* _Work instruction_
Copy exactly the lines of the data below that run from the line holding "Definition bytes_of_string (s" through the line holding "Z.land (Z.shiftr v 16) 255;", both ends included.

____________________

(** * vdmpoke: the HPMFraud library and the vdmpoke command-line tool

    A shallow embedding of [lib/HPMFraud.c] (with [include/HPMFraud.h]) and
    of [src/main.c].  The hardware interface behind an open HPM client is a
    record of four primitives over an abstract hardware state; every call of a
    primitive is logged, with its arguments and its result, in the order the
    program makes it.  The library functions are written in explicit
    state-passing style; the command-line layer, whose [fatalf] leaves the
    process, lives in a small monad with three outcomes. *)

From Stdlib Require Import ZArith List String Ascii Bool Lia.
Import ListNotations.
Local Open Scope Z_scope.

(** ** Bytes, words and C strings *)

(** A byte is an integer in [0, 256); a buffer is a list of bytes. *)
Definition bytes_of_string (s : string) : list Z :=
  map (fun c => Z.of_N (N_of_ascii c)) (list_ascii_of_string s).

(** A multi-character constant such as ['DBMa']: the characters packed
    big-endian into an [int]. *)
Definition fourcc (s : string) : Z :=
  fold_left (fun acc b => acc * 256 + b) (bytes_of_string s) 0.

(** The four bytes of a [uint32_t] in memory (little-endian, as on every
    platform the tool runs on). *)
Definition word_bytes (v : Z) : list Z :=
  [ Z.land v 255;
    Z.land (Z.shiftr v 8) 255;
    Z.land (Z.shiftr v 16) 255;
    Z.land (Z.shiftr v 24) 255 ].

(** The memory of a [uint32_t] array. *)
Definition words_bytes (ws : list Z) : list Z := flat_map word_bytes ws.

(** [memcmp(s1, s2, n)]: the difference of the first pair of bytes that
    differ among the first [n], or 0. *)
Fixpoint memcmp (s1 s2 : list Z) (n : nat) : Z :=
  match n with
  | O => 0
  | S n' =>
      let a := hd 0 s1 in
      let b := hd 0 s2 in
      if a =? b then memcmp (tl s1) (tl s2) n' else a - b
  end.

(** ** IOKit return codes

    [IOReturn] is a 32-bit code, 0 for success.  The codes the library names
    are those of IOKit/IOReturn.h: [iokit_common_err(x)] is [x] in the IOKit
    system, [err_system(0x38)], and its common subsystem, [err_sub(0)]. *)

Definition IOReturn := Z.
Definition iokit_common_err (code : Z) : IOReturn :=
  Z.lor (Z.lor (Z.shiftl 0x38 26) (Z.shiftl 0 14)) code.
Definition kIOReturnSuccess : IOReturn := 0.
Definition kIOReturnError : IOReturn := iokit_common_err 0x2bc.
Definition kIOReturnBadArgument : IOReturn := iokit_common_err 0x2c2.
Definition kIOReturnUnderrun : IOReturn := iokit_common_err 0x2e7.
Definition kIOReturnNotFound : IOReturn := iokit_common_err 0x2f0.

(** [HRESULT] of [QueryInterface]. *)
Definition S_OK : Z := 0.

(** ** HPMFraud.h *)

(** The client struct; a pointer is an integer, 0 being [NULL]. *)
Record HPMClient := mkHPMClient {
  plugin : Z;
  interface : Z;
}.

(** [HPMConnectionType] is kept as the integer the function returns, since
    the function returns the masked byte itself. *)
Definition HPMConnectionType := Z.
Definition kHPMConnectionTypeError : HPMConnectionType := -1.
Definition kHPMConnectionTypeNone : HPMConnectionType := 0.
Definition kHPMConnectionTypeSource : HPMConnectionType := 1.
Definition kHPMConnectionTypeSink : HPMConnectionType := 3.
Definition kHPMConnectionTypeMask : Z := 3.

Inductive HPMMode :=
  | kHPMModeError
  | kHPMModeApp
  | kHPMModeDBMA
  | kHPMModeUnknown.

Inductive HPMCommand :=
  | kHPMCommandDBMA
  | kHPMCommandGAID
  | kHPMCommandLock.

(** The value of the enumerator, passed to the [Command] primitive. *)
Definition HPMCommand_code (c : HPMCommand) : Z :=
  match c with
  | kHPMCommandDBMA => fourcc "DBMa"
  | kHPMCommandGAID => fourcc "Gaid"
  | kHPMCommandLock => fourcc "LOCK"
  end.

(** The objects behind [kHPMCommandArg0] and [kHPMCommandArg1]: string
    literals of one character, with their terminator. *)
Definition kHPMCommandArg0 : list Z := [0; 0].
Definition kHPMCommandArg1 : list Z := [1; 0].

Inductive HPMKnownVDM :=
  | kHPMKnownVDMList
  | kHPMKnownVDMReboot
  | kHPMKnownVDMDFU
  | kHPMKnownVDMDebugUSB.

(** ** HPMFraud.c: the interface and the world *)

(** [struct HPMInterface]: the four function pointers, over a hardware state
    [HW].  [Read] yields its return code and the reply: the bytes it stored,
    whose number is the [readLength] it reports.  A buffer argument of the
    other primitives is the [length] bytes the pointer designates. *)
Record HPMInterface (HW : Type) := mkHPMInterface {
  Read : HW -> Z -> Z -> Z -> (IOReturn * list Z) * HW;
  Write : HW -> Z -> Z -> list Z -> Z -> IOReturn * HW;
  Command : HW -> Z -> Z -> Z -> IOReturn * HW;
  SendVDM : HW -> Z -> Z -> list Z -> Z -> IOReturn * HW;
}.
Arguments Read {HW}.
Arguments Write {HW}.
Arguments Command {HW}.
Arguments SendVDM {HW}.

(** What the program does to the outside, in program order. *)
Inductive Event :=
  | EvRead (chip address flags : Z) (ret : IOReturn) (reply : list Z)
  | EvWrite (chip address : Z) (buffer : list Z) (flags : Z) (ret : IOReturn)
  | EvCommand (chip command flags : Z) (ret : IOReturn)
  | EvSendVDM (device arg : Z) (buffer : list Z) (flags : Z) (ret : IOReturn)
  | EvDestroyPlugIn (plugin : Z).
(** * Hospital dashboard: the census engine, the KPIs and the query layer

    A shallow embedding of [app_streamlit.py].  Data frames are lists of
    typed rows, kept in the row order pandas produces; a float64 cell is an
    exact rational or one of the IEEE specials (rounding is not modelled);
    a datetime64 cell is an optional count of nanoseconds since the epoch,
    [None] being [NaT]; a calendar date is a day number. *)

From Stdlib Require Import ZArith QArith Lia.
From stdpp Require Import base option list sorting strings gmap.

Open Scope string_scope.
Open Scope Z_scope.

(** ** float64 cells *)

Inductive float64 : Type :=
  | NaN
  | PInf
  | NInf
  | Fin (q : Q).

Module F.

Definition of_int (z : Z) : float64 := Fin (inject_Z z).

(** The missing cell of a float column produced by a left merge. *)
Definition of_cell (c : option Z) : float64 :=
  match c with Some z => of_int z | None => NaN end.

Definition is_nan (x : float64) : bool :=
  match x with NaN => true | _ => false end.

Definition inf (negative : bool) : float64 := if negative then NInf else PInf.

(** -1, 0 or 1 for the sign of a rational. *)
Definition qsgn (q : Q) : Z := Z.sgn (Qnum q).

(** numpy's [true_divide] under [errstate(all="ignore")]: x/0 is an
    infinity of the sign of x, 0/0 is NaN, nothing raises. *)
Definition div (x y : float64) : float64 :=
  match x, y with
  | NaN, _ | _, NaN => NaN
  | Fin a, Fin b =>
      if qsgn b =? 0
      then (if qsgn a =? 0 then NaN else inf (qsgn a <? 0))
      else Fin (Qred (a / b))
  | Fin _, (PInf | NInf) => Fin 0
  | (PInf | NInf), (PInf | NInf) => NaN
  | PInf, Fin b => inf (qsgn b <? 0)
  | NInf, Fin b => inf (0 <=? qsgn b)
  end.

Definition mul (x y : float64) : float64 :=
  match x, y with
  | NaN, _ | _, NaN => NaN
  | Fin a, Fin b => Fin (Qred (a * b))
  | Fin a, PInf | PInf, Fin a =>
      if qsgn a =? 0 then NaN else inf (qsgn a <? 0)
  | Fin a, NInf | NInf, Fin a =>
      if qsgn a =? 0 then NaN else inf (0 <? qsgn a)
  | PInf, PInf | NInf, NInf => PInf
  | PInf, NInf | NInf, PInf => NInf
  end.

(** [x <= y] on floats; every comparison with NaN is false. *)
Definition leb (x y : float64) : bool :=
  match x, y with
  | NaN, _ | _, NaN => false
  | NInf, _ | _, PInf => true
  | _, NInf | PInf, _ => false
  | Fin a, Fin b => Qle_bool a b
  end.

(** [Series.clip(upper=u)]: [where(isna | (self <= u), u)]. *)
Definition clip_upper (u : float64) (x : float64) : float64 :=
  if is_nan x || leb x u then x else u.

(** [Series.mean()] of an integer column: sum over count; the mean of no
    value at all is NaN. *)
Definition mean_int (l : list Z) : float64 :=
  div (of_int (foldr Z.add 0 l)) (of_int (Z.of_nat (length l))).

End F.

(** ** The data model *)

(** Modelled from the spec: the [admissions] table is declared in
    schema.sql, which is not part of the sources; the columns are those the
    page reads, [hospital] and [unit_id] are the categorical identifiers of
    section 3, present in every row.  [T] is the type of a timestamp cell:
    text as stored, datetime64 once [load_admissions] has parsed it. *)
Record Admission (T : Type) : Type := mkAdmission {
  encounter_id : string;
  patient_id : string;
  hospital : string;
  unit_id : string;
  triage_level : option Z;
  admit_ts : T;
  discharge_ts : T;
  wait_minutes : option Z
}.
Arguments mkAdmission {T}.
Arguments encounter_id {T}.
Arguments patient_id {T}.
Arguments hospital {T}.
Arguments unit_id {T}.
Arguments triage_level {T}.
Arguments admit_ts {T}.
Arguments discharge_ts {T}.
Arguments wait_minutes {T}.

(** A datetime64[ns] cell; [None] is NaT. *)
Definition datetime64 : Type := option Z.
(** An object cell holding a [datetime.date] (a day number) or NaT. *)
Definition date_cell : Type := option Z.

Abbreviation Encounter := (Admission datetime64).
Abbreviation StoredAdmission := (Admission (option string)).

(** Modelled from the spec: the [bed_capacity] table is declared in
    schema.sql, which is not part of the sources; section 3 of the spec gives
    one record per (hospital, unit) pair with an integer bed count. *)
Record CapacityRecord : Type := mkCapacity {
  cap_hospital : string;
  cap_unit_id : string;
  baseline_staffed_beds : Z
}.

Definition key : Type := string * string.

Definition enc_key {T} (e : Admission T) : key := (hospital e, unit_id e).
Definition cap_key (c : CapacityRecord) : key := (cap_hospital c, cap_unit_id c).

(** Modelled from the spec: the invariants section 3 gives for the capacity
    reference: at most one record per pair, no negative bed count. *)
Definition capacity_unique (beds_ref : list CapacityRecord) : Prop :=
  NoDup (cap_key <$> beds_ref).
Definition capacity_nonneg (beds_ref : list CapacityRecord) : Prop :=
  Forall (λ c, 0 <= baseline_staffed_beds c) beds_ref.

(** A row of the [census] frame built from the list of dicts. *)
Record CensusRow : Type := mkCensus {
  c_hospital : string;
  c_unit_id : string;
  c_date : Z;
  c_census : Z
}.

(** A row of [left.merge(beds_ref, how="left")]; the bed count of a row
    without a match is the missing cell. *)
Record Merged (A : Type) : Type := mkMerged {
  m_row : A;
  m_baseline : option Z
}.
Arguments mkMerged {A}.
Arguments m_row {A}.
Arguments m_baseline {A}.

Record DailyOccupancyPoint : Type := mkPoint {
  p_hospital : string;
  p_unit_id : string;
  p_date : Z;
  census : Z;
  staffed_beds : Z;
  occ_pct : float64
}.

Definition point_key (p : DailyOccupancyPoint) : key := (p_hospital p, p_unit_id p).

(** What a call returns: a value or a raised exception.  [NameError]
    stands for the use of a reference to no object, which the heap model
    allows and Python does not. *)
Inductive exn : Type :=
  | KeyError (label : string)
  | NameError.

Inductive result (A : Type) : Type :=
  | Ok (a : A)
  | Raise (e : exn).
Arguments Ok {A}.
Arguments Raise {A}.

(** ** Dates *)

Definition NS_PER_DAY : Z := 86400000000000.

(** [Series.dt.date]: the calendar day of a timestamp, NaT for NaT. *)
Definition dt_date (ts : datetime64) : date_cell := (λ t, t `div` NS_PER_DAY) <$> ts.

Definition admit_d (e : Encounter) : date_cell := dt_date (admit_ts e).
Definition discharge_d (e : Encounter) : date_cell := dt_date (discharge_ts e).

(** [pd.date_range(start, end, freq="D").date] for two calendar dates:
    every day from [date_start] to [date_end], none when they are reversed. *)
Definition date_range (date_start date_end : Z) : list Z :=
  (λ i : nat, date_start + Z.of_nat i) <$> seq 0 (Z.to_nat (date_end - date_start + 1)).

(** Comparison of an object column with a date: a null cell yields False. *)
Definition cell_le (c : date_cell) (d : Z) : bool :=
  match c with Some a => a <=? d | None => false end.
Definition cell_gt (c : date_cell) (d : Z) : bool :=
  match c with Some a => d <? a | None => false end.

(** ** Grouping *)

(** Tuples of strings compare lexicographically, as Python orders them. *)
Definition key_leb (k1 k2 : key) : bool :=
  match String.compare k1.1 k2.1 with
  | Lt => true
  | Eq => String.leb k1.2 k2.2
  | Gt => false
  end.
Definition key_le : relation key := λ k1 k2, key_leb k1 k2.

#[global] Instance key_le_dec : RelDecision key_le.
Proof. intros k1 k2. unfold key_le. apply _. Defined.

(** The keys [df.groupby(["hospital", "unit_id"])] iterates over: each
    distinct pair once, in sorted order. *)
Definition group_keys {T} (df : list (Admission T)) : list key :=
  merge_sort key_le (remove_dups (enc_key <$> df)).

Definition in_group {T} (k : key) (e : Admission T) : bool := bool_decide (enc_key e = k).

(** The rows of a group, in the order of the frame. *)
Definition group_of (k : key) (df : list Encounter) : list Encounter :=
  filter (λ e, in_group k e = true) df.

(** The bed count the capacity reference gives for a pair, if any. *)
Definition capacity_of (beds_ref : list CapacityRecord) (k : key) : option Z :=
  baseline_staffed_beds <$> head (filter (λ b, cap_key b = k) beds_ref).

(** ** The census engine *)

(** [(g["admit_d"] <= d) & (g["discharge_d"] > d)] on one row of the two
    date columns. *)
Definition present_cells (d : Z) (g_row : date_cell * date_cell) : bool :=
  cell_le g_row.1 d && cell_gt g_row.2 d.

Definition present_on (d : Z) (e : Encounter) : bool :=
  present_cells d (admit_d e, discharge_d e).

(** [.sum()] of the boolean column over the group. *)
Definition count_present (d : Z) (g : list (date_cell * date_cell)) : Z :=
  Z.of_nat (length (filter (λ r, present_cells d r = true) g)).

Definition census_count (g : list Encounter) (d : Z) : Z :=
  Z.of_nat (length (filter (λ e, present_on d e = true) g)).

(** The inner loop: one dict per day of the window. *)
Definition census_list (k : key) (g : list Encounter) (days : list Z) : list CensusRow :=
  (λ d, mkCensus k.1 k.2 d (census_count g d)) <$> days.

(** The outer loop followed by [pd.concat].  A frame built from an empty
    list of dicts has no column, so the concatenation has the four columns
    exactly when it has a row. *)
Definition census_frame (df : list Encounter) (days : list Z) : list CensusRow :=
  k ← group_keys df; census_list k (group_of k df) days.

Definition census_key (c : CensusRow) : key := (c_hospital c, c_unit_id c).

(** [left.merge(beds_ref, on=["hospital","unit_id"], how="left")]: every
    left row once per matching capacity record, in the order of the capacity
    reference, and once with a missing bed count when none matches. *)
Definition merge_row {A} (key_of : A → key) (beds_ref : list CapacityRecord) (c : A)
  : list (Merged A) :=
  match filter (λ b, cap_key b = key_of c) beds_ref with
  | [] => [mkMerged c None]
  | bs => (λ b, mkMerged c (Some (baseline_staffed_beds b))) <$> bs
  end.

____________________

* _Solution to the problem_
Definition bytes_of_string (s : string) : list Z :=
  map (fun c => Z.of_N (N_of_ascii c)) (list_ascii_of_string s).

(** A multi-character constant such as ['DBMa']: the characters packed
    big-endian into an [int]. *)
Definition fourcc (s : string) : Z :=
  fold_left (fun acc b => acc * 256 + b) (bytes_of_string s) 0.

(** The four bytes of a [uint32_t] in memory (little-endian, as on every
    platform the tool runs on). *)
Definition word_bytes (v : Z) : list Z :=
  [ Z.land v 255;
    Z.land (Z.shiftr v 8) 255;
    Z.land (Z.shiftr v 16) 255;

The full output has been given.